William Hall

Glasgow Rocks
- Position: Small forward
- League: British Basketball League

Personal information
- Born: 1 June 1991 (age 34) Sheffield, England
- Nationality: British
- Listed height: 6 ft 7 in (2.01 m)

Career information
- Playing career: 2013–2017

Career history
- 2014–2015: Leeds Force
- 2015–2016: Glasgow Rocks
- 2016–2017: Obila CB
- 2017–present: Glasgow Rocks

= William Hall (basketball) =

British basketball player (born 1991)

William J. Hall (born 1 June 1991) is a retired British professional basketball player, who formerly played for Glasgow Rocks of the British Basketball League.

==Junior career==
As a youth player, he played for England's national under-18 basketball team at the 2009 FIBA Europe Under-18 Championship Division B, Where he average 6.0 Points and 2.0 Assists in 2 games

==Professional career==

===Europe===
Hall began his career with Leeds Force, He finished the 2014-15 season averaging 14.2 points, 7.3 Rebounds and 2.5 Assists.

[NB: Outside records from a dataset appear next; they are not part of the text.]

(* ===== verification/Address.v ===== *)
(** * Socket addresses (src/src/socket/address.h, address.cpp)

    The [sockaddr] structures field by field with their object representation,
    the four classes of addresses as constructors of [Address], and every
    operation of the file.  [getaddrinfo], [inet_pton] and [getifaddrs] are
    parameters.  An operation that cannot change its object returns a value in
    the monad over [unit]; [setPort] and [setAddrLen] return the new object. *)
From S2P Require Import Prelude.
From S2P Require Import Endian Text.

(** Constants of <sys/socket.h> on Linux. *)
Definition AF_UNSPEC : Z := 0.
Definition AF_UNIX : Z := 1.
Definition AF_INET : Z := 2.
Definition AF_INET6 : Z := 10.

Abbreviation AM := (M unit).

(** ** Masks *)

(** [template<class T> T CreateMask(uint32_t bits)]: [1] is an [int], so a shift
    by 32 or more is undefined, and so is subtracting 1 from [1 << 31]. *)
Definition CreateMask (T : ctype) (bits : Z) : AM Z :=
  let count := u64 (ct_width T - bits) in
  if 31 <=? count then ub else mreturn (cast T (2 ^ count - 1)).

(** [template<class T> uint32_t CountBytes(T value)]; [fuel] bounds the loop. *)
Fixpoint CountBytes_loop (fuel : nat) (value result : Z) : AM Z :=
  match fuel with
  | O => nofuel
  | S fuel =>
      if value =? 0 then mreturn result
      else CountBytes_loop fuel (Z.land value (value - 1)) (result + 1)
  end.
Definition CountBytes (T : ctype) (value : Z) : AM Z :=
  CountBytes_loop (S (8 * ct_size T)) value 0.

(** ** The structures *)

Record sockaddr := mkSockaddr { sa_family : Z; sa_data : list Z (* 14 bytes *) }.
Record sockaddr_in := mkIn {
  sin_family : Z; sin_port : Z; s_addr : Z; sin_zero : list Z (* 8 bytes *)
}.
Record sockaddr_in6 := mkIn6 {
  sin6_family : Z; sin6_port : Z; sin6_flowinfo : Z; s6_addr : list Z (* 16 bytes *);
  sin6_scope_id : Z
}.
Record sockaddr_un := mkUn { sun_family : Z; sun_path : list Z (* 108 bytes *) }.

(** The classes derived from [Address]; a Unix address also has its length. *)
Inductive Address :=
| IPv4Address (m_addr : sockaddr_in)
| IPv6Address (m_addr : sockaddr_in6)
| UnixAddress (m_addr : sockaddr_un) (m_length : Z)
| UnknownAddress (m_addr : sockaddr).

Section address.
Context `{Target}.

(** [template byteswapOnLittleEndian] at the types of the file *)
Abbreviation swap16 := (byteswapOnLittleEndian uint16_t).
Abbreviation swap32 := (byteswapOnLittleEndian uint32_t).

(** ** Object representation *)

Definition in_bytes (a : sockaddr_in) : list Z :=
  obj_bytes uint16_t (sin_family a) ++ obj_bytes uint16_t (sin_port a)
  ++ obj_bytes uint32_t (s_addr a) ++ sin_zero a.
Definition in6_bytes (a : sockaddr_in6) : list Z :=
  obj_bytes uint16_t (sin6_family a) ++ obj_bytes uint16_t (sin6_port a)
  ++ obj_bytes uint32_t (sin6_flowinfo a) ++ s6_addr a ++ obj_bytes uint32_t (sin6_scope_id a).
Definition un_bytes (a : sockaddr_un) : list Z := obj_bytes uint16_t (sun_family a) ++ sun_path a.
Definition sa_bytes (a : sockaddr) : list Z := obj_bytes uint16_t (sa_family a) ++ sa_data a.

(** Reading a structure through a pointer to its bytes. *)
Definition as_sockaddr (b : list Z) : sockaddr := mkSockaddr (obj_value uint16_t (slice b 0 2)) (slice b 2 14).
Definition as_in (b : list Z) : sockaddr_in :=
  mkIn (obj_value uint16_t (slice b 0 2)) (obj_value uint16_t (slice b 2 2))
    (obj_value uint32_t (slice b 4 4)) (slice b 8 8).
Definition as_in6 (b : list Z) : sockaddr_in6 :=
  mkIn6 (obj_value uint16_t (slice b 0 2)) (obj_value uint16_t (slice b 2 2))
    (obj_value uint32_t (slice b 4 4)) (slice b 8 16) (obj_value uint32_t (slice b 24 4)).

(** [getAddr()]: the bytes of the object; [getAddrLen()]. *)
Definition getAddr (a : Address) : list Z :=
  match a with
  | IPv4Address m => in_bytes m
  | IPv6Address m => in6_bytes m
  | UnixAddress m _ => un_bytes m
  | UnknownAddress m => sa_bytes m
  end.
Definition getAddrLen (a : Address) : Z :=
  match a with
  | IPv4Address _ => 16
  | IPv6Address _ => 28
  | UnixAddress _ n => n
  | UnknownAddress _ => 16
  end.

(** [int getFamily()] *)
Definition getFamily (a : Address) : Z :=
  match a with
  | IPv4Address m => sin_family m
  | IPv6Address m => sin6_family m
  | UnixAddress m _ => sun_family m
  | UnknownAddress m => sa_family m
  end.

(** [memcmp(a, b, n)]: its sign; reading beyond an object is undefined. *)
Definition memcmp (a b : list Z) (n : Z) : AM comparison :=
  if (Z.of_nat (length a) <? n) || (Z.of_nat (length b) <? n) then ub
  else mreturn (bytes_cmp (take (Z.to_nat n) a) (take (Z.to_nat n) b)).

(** [bool operator<(const Address& rhs)] *)
Definition Address_lt (a rhs : Address) : AM bool :=
  let mn := Z.min (getAddrLen a) (getAddrLen rhs) in
  result <-- memcmp (getAddr a) (getAddr rhs) mn ;;
  mreturn (match result with
           | Lt => true
           | Gt => false
           | Eq => if getAddrLen a <? getAddrLen rhs then true else false
           end).
(** [operator==], [operator!=] *)
Definition Address_eq (a rhs : Address) : AM bool :=
  if negb (getAddrLen a =? getAddrLen rhs) then mreturn false else
  result <-- memcmp (getAddr a) (getAddr rhs) (getAddrLen a) ;;
  mreturn (match result with Eq => true | _ => false end).
Definition Address_ne (a rhs : Address) : AM bool := b <-- Address_eq a rhs ;; mreturn (negb b).

(** [Address::Create(const sockaddr* addr, socklen_t addrlen)]: [addr] points to
    the given bytes. *)
Definition Address_Create (addr : option (list Z)) : AM (option Address) :=
  match addr with
  | None => mreturn None
  | Some b =>
      if (length b <? 16)%nat then ub else
      let result := UnknownAddress (as_sockaddr b) in
      let family := obj_value uint16_t (slice b 0 2) in
      if family =? AF_INET then mreturn (Some (IPv4Address (as_in b)))
      else if family =? AF_INET6 then
        if (length b <? 28)%nat then ub else mreturn (Some (IPv6Address (as_in6 b)))
      else mreturn (Some result)
  end.

(** ** IPv4 *)

(** [IPv4Address(uint32_t address, uint16_t port)] *)
Definition new_IPv4Address (address port : Z) : sockaddr_in :=
  mkIn AF_INET (swap16 port) (swap32 address) (replicate 8 0).

Definition IPv4Address_getPort (m : sockaddr_in) : Z := swap16 (sin_port m).
Definition IPv4Address_setPort (v : Z) (m : sockaddr_in) : sockaddr_in :=
  mkIn (sin_family m) (swap16 v) (s_addr m) (sin_zero m).
Definition set_s_addr (v : Z) (m : sockaddr_in) : sockaddr_in :=
  mkIn (sin_family m) (sin_port m) v (sin_zero m).

(** [print]; the arguments of the shifts and masks as in the code *)
Definition IPv4Address_print (m : sockaddr_in) : list Z :=
  let addr := swap32 (s_addr m) in
  dec (Z.land (Z.shiftr addr 24) 255) ++ text "."
  ++ dec (Z.land (Z.shiftr addr 16) 255) ++ text "."
  ++ dec (Z.land (Z.shiftr addr 8) 255) ++ text "."
  ++ dec (Z.land addr 255) ++ text ":" ++ dec (swap16 (sin_port m)).

Definition IPv4Address_broadcastAddress (prefix_len : Z) (m : sockaddr_in) : AM (option sockaddr_in) :=
  if 32 <? prefix_len then mreturn None else
  mask <-- CreateMask uint32_t prefix_len ;;
  mreturn (Some (set_s_addr (Z.lor (s_addr m) (swap32 mask)) m)).
Definition IPv4Address_networkAddress (prefix_len : Z) (m : sockaddr_in) : AM (option sockaddr_in) :=
  if 32 <? prefix_len then mreturn None else
  mask <-- CreateMask uint32_t prefix_len ;;
  mreturn (Some (set_s_addr (Z.land (s_addr m) (swap32 mask)) m)).
Definition IPv4Address_subnetMask (prefix_len : Z) : AM sockaddr_in :=
  mask <-- CreateMask uint32_t prefix_len ;;
  mreturn (mkIn AF_INET 0 (u32 (Z.lnot (swap32 mask))) (replicate 8 0)).

(** ** IPv6 *)

(** [IPv6Address()] and [IPv6Address(const uint8_t address\[16\], uint16_t port)] *)
Definition new_IPv6Address : sockaddr_in6 := mkIn6 AF_INET6 0 0 (replicate 16 0) 0.
Definition new_IPv6Address_bytes (address : list Z) (port : Z) : sockaddr_in6 :=
  mkIn6 AF_INET6 (swap16 port) 0 address 0.

Definition IPv6Address_getPort (m : sockaddr_in6) : Z := swap16 (sin6_port m).
Definition IPv6Address_setPort (v : Z) (m : sockaddr_in6) : sockaddr_in6 :=
  mkIn6 (sin6_family m) (swap16 v) (sin6_flowinfo m) (s6_addr m) (sin6_scope_id m).
Definition set_s6_addr (v : list Z) (m : sockaddr_in6) : sockaddr_in6 :=
  mkIn6 (sin6_family m) (sin6_port m) (sin6_flowinfo m) v (sin6_scope_id m).

(** [(uint16_t* )s6_addr]: the address as eight words in memory *)
Fixpoint words16 (b : list Z) : list Z :=
  match b with
  | x :: y :: b => obj_value uint16_t [x; y] :: words16 b
  | _ => []
  end.

(** The loop of [print]: [i = 0] is [first], [prev] is [addr\[i - 1\]]. *)
Fixpoint print6_loop (first : bool) (prev : Z) (used_zeros : bool) (addr : list Z) (os : list Z)
  : bool * list Z :=
  match addr with
  | [] => (used_zeros, os)
  | w :: addr =>
      if (w =? 0) && negb used_zeros then print6_loop false w used_zeros addr os else
      let '(used_zeros, os) :=
        if negb first && (prev =? 0) && negb used_zeros then (true, os ++ text ":")
        else (used_zeros, os) in
      let os := if negb first then os ++ text ":" else os in
      print6_loop false w used_zeros addr (os ++ hex (swap16 w))
  end.
Definition IPv6Address_print (m : sockaddr_in6) : list Z :=
  let addr := words16 (s6_addr m) in
  let '(used_zeros, os) := print6_loop true 0 false addr (text "[") in
  let os := if negb used_zeros && (nth 7 addr 0 =? 0) then os ++ text "::" else os in
  os ++ text "]:" ++ dec (swap16 (sin6_port m)).

(** [for(int i = k + 1; i < 16; ++i) s6_addr\[i\] = v] and
    [for(i = 0; i < k; ++i) s6_addr\[i\] = v] *)
Definition store_all (ix : list nat) (v : Z) (l : list Z) : list Z :=
  foldl (fun l i => <[i := v]> l) l ix.

Definition IPv6Address_broadcastAddress (prefix_len : Z) (m : sockaddr_in6) : AM sockaddr_in6 :=
  let k := Z.to_nat (prefix_len / 8) in
  mask <-- CreateMask uint8_t (prefix_len mod 8) ;;
  b <-- deref (s6_addr m !! k) ;;
  let l := <[k := Z.lor b mask]> (s6_addr m) in
  mreturn (set_s6_addr (store_all (seq (k + 1) (16 - (k + 1))) 255 l) m).
Definition IPv6Address_networkAddress (prefix_len : Z) (m : sockaddr_in6) : AM (option sockaddr_in6) :=
  if 32 <? prefix_len then mreturn None else
  let k := Z.to_nat (prefix_len / 8) in
  mask <-- CreateMask uint8_t (prefix_len mod 8) ;;
  b <-- deref (s6_addr m !! k) ;;
  let l := <[k := Z.land b mask]> (s6_addr m) in
  mreturn (Some (set_s6_addr (store_all (seq (k + 1) (16 - (k + 1))) 0 l) m)).
Definition IPv6Address_subnetMask (prefix_len : Z) : AM sockaddr_in6 :=
  let k := Z.to_nat (prefix_len / 8) in
  mask <-- CreateMask uint8_t (prefix_len mod 8) ;;
  _ <-- deref (replicate 16 0 !! k) ;;
  let l := <[k := u8 (Z.lnot mask)]> (replicate 16 0) in
  mreturn (set_s6_addr (store_all (seq 0 k) 255 l) new_IPv6Address).

(** ** Unix and unknown addresses *)

(** [offsetof(sockaddr_un, sun_path)], [sizeof(sun_path)], [MAX_PATH_LEN] *)
Definition sun_offset : Z := 2.
Definition sun_path_size : Z := 108.
Definition MAX_PATH_LEN : Z := sun_path_size - 1.

Definition new_UnixAddress : Address :=
  UnixAddress (mkUn AF_UNIX (replicate 108 0)) (u32 (sun_offset + MAX_PATH_LEN)).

On 30 July 2015, Hall signed with Glasgow Rocks for the 2015-16 season. He appeared in thirty-six games averaging 12.6 Points, 6.9 Rebounds and 2.8 Assists.

On 26 September 2016, Hall signed a one-year deal with Obila CB of the Spanish LEB Plata. Hall had averaged 9.4 points, 5.5 rebounds and 1.4 assist after 2016-17 Spanish LEB Plata season.